MATT TAYLOR-GROSS
Culture

This December, We’re Cooking Our Way Through Adventures in Starry Kitchen

It’s a cookbook that isn’t just a cookbook

By Katherine Whittaker


Published on December 8, 2017

Alright everyone, I'm going to be honest here. I am not really someone who cooks. I mean, I cook in the sense that I can boil pasta and make salads, and I learned things about food from my childhood garden, like what a ripe tomato should feel and smell like, and when to cut your asparagus. But I don't know how to dice celery or whisk something efficiently. It's all an improvised act, one that I try to do only when nobody is looking.

Perhaps because of this, I sometimes find cookbooks kind of intimidating. Even though I have stacks of them on my desk at work and a smaller pile in my apartment, I don't normally crack them open when I'm making a meal. So when Adventures in Starry Kitchen landed on my desk, I was expecting more recipes that would look beautiful but that would probably be a little above my skill level.

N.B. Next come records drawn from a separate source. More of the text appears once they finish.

(** At height [h] the instruction can be executed; [next] is the height after
    it when the next one follows. *)
Definition item_ok (h : Z) (it : item) (next : option Z) : Prop :=
  match it with
  | Plain i imm => exists takes gives,
      plain_ok i imm takes gives /\ bytes_ok imm /\ zlen (type_of_opcode (Instr.opcode i)).1 + takes <= h /\
      next = if bool_decide (i = Instr.unreachable) then None
             else Some (h - zlen (type_of_opcode (Instr.opcode i)).1 + zlen (type_of_opcode (Instr.opcode i)).2 - takes + gives)
  | Jump i => i = Instr.if_ /\ 1 <= h /\ next = Some (h - 1) \/ i = Instr.else_ /\ next = None
  | Branch i a d =>
      (i = Instr.br \/ i = Instr.return_ \/ i = Instr.br_if) /\ 0 <= a <= 1 /\ 0 <= d /\
      let taken := if bool_decide (i = Instr.br_if) then h - 1 else h in
      d + a <= taken /\ next = if bool_decide (i = Instr.br_if) then Some taken else None
  | Switch a ds => 1 <= h /\ 0 <= a <= 1 /\ 1 <= zlen ds <= 2 ^ 32 /\ Forall (fun d => 0 <= d /\ d + a <= h - 1) ds /\ next = None
  end.

(** The height expected at the targets of an instruction. *)
Definition slots_of (pos : nat) (h : option Z) (it : item) : list (nat * option Z) :=
  match it with
  | Plain _ _ => []
  | Jump i => [((pos + 1)%nat, if bool_decide (i = Instr.if_) then (fun z => z - 1) <$> h else h)]
  | Branch i a d => [((pos + 5)%nat, (fun z => (if bool_decide (i = Instr.br_if) then z - 1 else z) - d) <$> h)]
  | Switch a ds => imap (fun k d => ((pos + 9 + 8 * k)%nat, (fun z => z - 1 - d) <$> h)) ds
  end.

Fixpoint slots (pos : nat) (L : list (option Z * item)) : list (nat * option Z) :=
  match L with [] => [] | (h, it) :: L => slots_of pos h it ++ slots (pos + item_size it)%nat L end.

Definition next_height (L : list (option Z * item)) (c : option Z) : option Z :=
  match L with [] => c | (h, _) :: _ => h end.

(** Every instruction that can be reached is executable and leads on. *)
Fixpoint chain (L : list (option Z * item)) (c : option Z) : Prop :=
  match L with
  | [] => True
  | (h, it) :: L =>
      (forall z, h = Some z -> exists next, item_ok z it next /\ forall z', next = Some z' -> next_height L c = Some z') /\
      chain L c
  end.

(** The code of a function with [arity] results: it ends with [end], which is
    reached, if at all, with the results on the stack. *)
Definition with_end (c : option Z) (L : list (option Z * item)) : list (option Z * item) := L ++ [(c, Plain Instr.end_ [])].

Record certified (arity max : Z) (code : bytes) (T : targets) (L : list (option Z * item)) (c : option Z) : Prop := {
  cert_code : code = enc T 0 (with_end c L);
  cert_chain : chain L c;
  cert_arity : forall z, c = Some z -> z = arity;
  cert_max : forall h it, (Some h, it) ∈ with_end c L -> 0 <= h <= max;
  cert_slots : forall off e, (off, Some e) ∈ slots 0 L -> 0 <= T off /\ height_at L c (Z.to_nat (T off)) = Some e;
  cert_entry : height_at L c 0 = Some 0
}.
End item_ok.

Definition code_ok (m : Module_) (num_locals arity : Z) (max : Z) (code : bytes) : Prop :=
  exists T L c, certified m num_locals arity max code T L c.

(** ** Positions *)

Lemma length_enc_slots T pos ds : length (enc_slots T pos ds) = (8 * length ds)%nat.
Proof. revert pos. induction ds as [|d ds IH]; intros pos; cbn [enc_slots length]; [done|]. rewrite !length_app, !length_le_bytes, IH. lia. Qed.

Lemma length_enc_item T pos it : length (enc_item T pos it) = item_size it.
Proof.
  destruct it as [i imm|i|i a d|a ds]; cbn [enc_item item_size length]; rewrite ?length_app, ?length_le_bytes, ?length_enc_slots; lia.
Qed.

Lemma item_size_pos it : (0 < item_size it)%nat.
Proof. destruct it; cbn; lia. Qed.

Lemma length_enc T pos L : length (enc T pos L) = size L.
Proof. revert pos. induction L as [|[h it] L IH]; intros pos; cbn [enc size]; [done|]. by rewrite length_app, length_enc_item, IH. Qed.

Lemma size_app L L' : size (L ++ L') = (size L + size L')%nat.
Proof. induction L as [|[h it] L IH]; cbn [app size]; [done|]. rewrite IH. lia. Qed.

Lemma enc_app T pos L L' : enc T pos (L ++ L') = enc T pos L ++ enc T (pos + size L) L'.
Proof.
  revert pos. induction L as [|[h it] L IH]; intros pos; cbn [enc app size]; [by rewrite Nat.add_0_r|].
  by rewrite IH, <- app_assoc, Nat.add_assoc.
Qed.

Lemma slots_app pos L L' : slots pos (L ++ L') = slots pos L ++ slots (pos + size L) L'.
Proof.
  revert pos. induction L as [|[h it] L IH]; intros pos; cbn [slots app size]; [by rewrite Nat.add_0_r|].
  by rewrite IH, <- app_assoc, Nat.add_assoc.
Qed.

Lemma slots_of_range pos h it o e : (o, e) ∈ slots_of pos h it -> (pos < o /\ o + 4 <= pos + item_size it)%nat.
Proof.
  destruct it as [i imm|i|i a d|a ds]; cbn [slots_of item_size].
  - by intros ?%not_elem_of_nil.
  - intros [= -> _]%list_elem_of_singleton. lia.
  - intros [= -> _]%list_elem_of_singleton. lia.
  - intros (k & d & [= -> _] & Hk%lookup_lt_Some)%elem_of_lookup_imap_1. lia.
Qed.

Lemma slots_range pos L o e : (o, e) ∈ slots pos L -> (pos < o /\ o + 4 <= pos + size L)%nat.
Proof.
  revert pos. induction L as [|[h it] L IH]; intros pos; cbn [slots size]; [by intros ?%not_elem_of_nil|].
  intros [H%slots_of_range|H%IH]%elem_of_app; lia.
Qed.

(** ** Targets *)

Lemma enc_slots_ext T T' pos ds :
  (forall o, (pos <= o < pos + 8 * length ds)%nat -> T' o = T o) -> enc_slots T' pos ds = enc_slots T pos ds.
Proof.
  revert pos. induction ds as [|d ds IH]; intros pos HT; cbn [enc_slots length] in *; [done|].
  rewrite HT by lia. by rewrite IH by (intros; apply HT; lia).
Qed.

Lemma enc_item_ext T T' pos it :
  (forall o, (pos <= o < pos + item_size it)%nat -> T' o = T o) -> enc_item T' pos it = enc_item T pos it.
Proof.
  destruct it as [i imm|i|i a d|a ds]; cbn [enc_item item_size]; intros HT; [done|by rewrite HT by lia|by rewrite HT by lia|].
  by rewrite (enc_slots_ext T T') by (intros; apply HT; lia).
Qed.

Lemma enc_ext T T' pos L :
  (forall o, (pos <= o < pos + size L)%nat -> T' o = T o) -> enc T' pos L = enc T pos L.
Proof.
  revert pos. induction L as [|[h it] L IH]; intros pos HT; cbn [enc size] in *; [done|].
  rewrite (enc_item_ext T T') by (intros; apply HT; lia). by rewrite IH by (intros; apply HT; lia).
Qed.

(** Overwriting four bytes. *)
Definition overwrite (off : nat) (v : Z) (code : bytes) : bytes := take off code ++ le_bytes 4 v ++ drop (off + 4) code.

Lemma overwrite_app_l off v l l' : (off + 4 <= length l)%nat -> overwrite off v (l ++ l') = overwrite off v l ++ l'.
Proof. intros H. unfold overwrite. by rewrite take_app_le, drop_app_le, <- !app_assoc by lia. Qed.

Lemma overwrite_app_r off v l l' : (length l <= off)%nat -> overwrite off v (l ++ l') = l ++ overwrite (off - length l) v l'.
Proof.
  intros H. unfold overwrite. rewrite take_app_ge, drop_app_ge, <- app_assoc by lia. repeat f_equal. lia.
Qed.

Lemma overwrite_here v l l' : length l = 4%nat -> overwrite 0 v (l ++ l') = le_bytes 4 v ++ l'.
Proof. intros H. unfold overwrite. cbn [take app Nat.add]. by rewrite <- H, drop_app_length. Qed.

Lemma retarget_same off v T : retarget off v T off = v.
Proof. unfold retarget. by rewrite Nat.eqb_refl. Qed.

Lemma retarget_other off v T o : o <> off -> retarget off v T o = T o.
Proof. unfold retarget. intros H. by rewrite (proj2 (Nat.eqb_neq _ _)). Qed.

Lemma enc_slots_retarget T pos ds k v :
  (k < length ds)%nat -> enc_slots (retarget (pos + 8 * k) v T) pos ds = overwrite (8 * k) v (enc_slots T pos ds).
Proof.
  revert pos k. induction ds as [|d ds IH]; intros pos k Hk; cbn [length] in Hk; [lia|]. cbn [enc_slots]. destruct k as [|k].
  - rewrite Nat.mul_0_r, Nat.add_0_r, retarget_same, overwrite_here by apply length_le_bytes. f_equal. f_equal.
    apply enc_slots_ext. intros o Ho. apply retarget_other. lia.
  - rewrite retarget_other by lia. replace (pos + 8 * S k)%nat with (pos + 8 + 8 * k)%nat by lia. rewrite IH by lia.
    rewrite overwrite_app_r by (rewrite length_le_bytes; lia). rewrite overwrite_app_r by (rewrite !length_le_bytes; lia).
    rewrite !length_le_bytes. repeat f_equal. lia.
Qed.

Lemma overwrite_cons off v b l : (0 < off)%nat -> overwrite off v (b :: l) = b :: overwrite (off - 1) v l.
Proof. intros H. apply (overwrite_app_r off v [b] l). cbn. lia. Qed.

Lemma enc_item_retarget T pos h it o e v :
  (o, e) ∈ slots_of pos h it -> enc_item (retarget o v T) pos it = overwrite (o - pos) v (enc_item T pos it).
Proof.
  destruct it as [i imm|i|i a d|a ds]; cbn [slots_of enc_item].
  - by intros ?%not_elem_of_nil.
  - intros [= -> _]%list_elem_of_singleton. rewrite retarget_same, overwrite_cons by lia.
    replace (pos + 1 - pos - 1)%nat with 0%nat by lia. by rewrite <- (app_nil_r (le_bytes 4 (T _))), overwrite_here, app_nil_r by apply length_le_bytes.
  - intros [= -> _]%list_elem_of_singleton. rewrite retarget_same, overwrite_cons by lia.
    rewrite overwrite_app_r by (rewrite length_le_bytes; lia). rewrite length_le_bytes.
    replace (pos + 5 - pos - 1 - 4)%nat with 0%nat by lia. by rewrite overwrite_here by apply length_le_bytes.
  - intros (k & d & [= -> _] & Hk%lookup_lt_Some)%elem_of_lookup_imap_1. rewrite overwrite_cons by lia.
    rewrite overwrite_app_r by (rewrite length_le_bytes; lia). rewrite overwrite_app_r by (rewrite !length_le_bytes; lia).
    rewrite !length_le_bytes. f_equal. f_equal. f_equal.
    etrans; [by apply (enc_slots_retarget T (pos + 9) ds k v)|]. f_equal. lia.
Qed.

(** Filling in a target overwrites its immediate. *)
Lemma enc_retarget T pos L o e v :
  (o, e) ∈ slots pos L -> enc (retarget o v T) pos L = overwrite (o - pos) v (enc T pos L).
Proof.
  revert pos. induction L as [|[h it] L IH]; intros pos; cbn [slots enc]; [by intros ?%not_elem_of_nil|].
  intros [H|H]%elem_of_app.
  - pose proof (slots_of_range _ _ _ _ _ H). rewrite (enc_item_retarget _ _ _ _ _ _ _ H).
    rewrite overwrite_app_l by (rewrite length_enc_item; lia). f_equal. apply enc_ext. intros o' Ho'. apply retarget_other. lia.
  - pose proof (slots_range _ _ _ _ H). rewrite overwrite_app_r by (rewrite length_enc_item; lia).
    rewrite (enc_item_ext T) by (intros; apply retarget_other; lia). rewrite IH by done. rewrite length_enc_item. f_equal. f_equal. lia.
Qed.

(** ** Heights *)

Lemma height_at_end L c : height_at L c (size L) = c.
Proof.
  induction L as [|[h it] L IH]; cbn [height_at size]; [done|]. pose proof (item_size_pos it).
  rewrite (proj2 (Nat.eqb_neq _ _)), (proj2 (Nat.ltb_ge _ _)) by lia. by replace (item_size it + size L - item_size it)%nat with (size L) by lia.
Qed.

Lemma height_at_range L c p e : height_at L c p = Some e -> (p <= size L)%nat.
Proof.
  revert p. induction L as [|[h it] L IH]; intros p; cbn [height_at size].
  - destruct (p =? 0)%nat eqn:E; [|done]. apply Nat.eqb_eq in E. lia.
  - destruct (p =? 0)%nat eqn:E; [apply Nat.eqb_eq in E; lia|]. destruct (p <? item_size it)%nat eqn:E2; [done|].
    intros H%IH. lia.
Qed.

(** What was known stays known when an instruction follows. *)
Lemma height_at_snoc L c it c' p e : height_at L c p = Some e -> height_at (L ++ [(c, it)]) c' p = Some e.
Proof.
  revert p. induction L as [|[h it'] L IH]; intros p; cbn [height_at app].
  - destruct (p =? 0)%nat; [done|done].
  - destruct (p =? 0)%nat; [done|]. destruct (p <? item_size it')%nat; [done|]. apply IH.
Qed.

Lemma next_height_snoc L c it c' : next_height (L ++ [(c, it)]) c' = next_height L c.
Proof. by destruct L as [|[h i] L]. Qed.

Section chain.
Context (m : Module_) (num_locals : Z).

Lemma chain_snoc L c it c' :
  chain m num_locals L c ->
  (forall z, c = Some z -> exists next, item_ok m num_locals z it next /\ forall z', next = Some z' -> c' = Some z') ->
  chain m num_locals (L ++ [(c, it)]) c'.
Proof.
  intros H Hit. induction L as [|[h i] L IH]; cbn [chain app]; [done|]. destruct H as [H1 H2]. split; [|by apply IH].
  intros z Hz. destruct (H1 z Hz) as (next & Hok & Hn). exists next. split; [done|]. intros z' Hz'. rewrite next_height_snoc. by apply Hn.
Qed.

(** The height at a target is at most that of the instruction. *)
Lemma item_slot_bound pos z it next off e :
  item_ok m num_locals z it next -> 0 <= z -> (off, Some e) ∈ slots_of pos (Some z) it -> 0 <= e <= z.
Proof.
  destruct it as [i imm|i|i a d|a ds]; cbn [item_ok slots_of fmap option_fmap option_map].
  - by intros _ _ ?%not_elem_of_nil.
  - intros [(-> & Hh & _)|(-> & _)] Hz Hin%list_elem_of_singleton.
    + rewrite bool_decide_true in Hin by done. simplify_eq. lia.
    + rewrite bool_decide_false in Hin by done. simplify_eq. lia.
  - intros (_ & Ha & Hd & Hle & _) Hz [= _ ->]%list_elem_of_singleton. destruct (bool_decide _); lia.
  - intros (Hh & Ha & _ & Hds & _) Hz (k & d & [= _ ->] & Hk)%elem_of_lookup_imap_1.
    rewrite Forall_lookup in Hds. specialize (Hds k d Hk). lia.
Qed.

Lemma slot_bound max pos L c off e :
  chain m num_locals L c -> (forall h it, (Some h, it) ∈ L -> 0 <= h <= max) -> (off, Some e) ∈ slots pos L -> 0 <= e <= max.
Proof.
  revert pos. induction L as [|[h it] L IH]; intros pos; cbn [chain slots]; [by intros _ _ ?%not_elem_of_nil|].
  intros [H1 H2] Hmax [Hin|Hin]%elem_of_app; [|by eapply IH; [done|intros; eapply Hmax; by right|]].
  destruct h as [z|].
  - destruct (H1 z eq_refl) as (next & Hok & _). assert (0 <= z <= max) by (eapply Hmax; left).
    destruct (item_slot_bound _ _ _ _ _ _ Hok ltac:(lia) Hin). lia.
  - exfalso. destruct it as [i imm|i|i a d|a ds]; cbn in Hin.
    + by apply not_elem_of_nil in Hin.
    + apply list_elem_of_singleton in Hin. by destruct (bool_decide _).
    + by apply list_elem_of_singleton in Hin.
    + by apply elem_of_lookup_imap_1 in Hin as (k & d & [=] & _).
Qed.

And, ok, these recipes probably are still over my skill level. But Nguyen Tran writes the whole thing in a way that feels very relatable, somehow. The book isn't just about the food at Starry Kitchen, an illegal underground restaurant he used to run out of his apartment with his wife. It's also about why he started it, what happened when it became huge (and was subsequently discovered by the health department, the various failures he had over the years, and his travels (including a hunt for the Tai Lei Loi Kei Macanese pork chop sandwich). So it's not just a cookbook. It's also a story, one that's pretty funny and kind of sad sometimes. It also has some really great photos of Tran going places and doing things in a banana suit.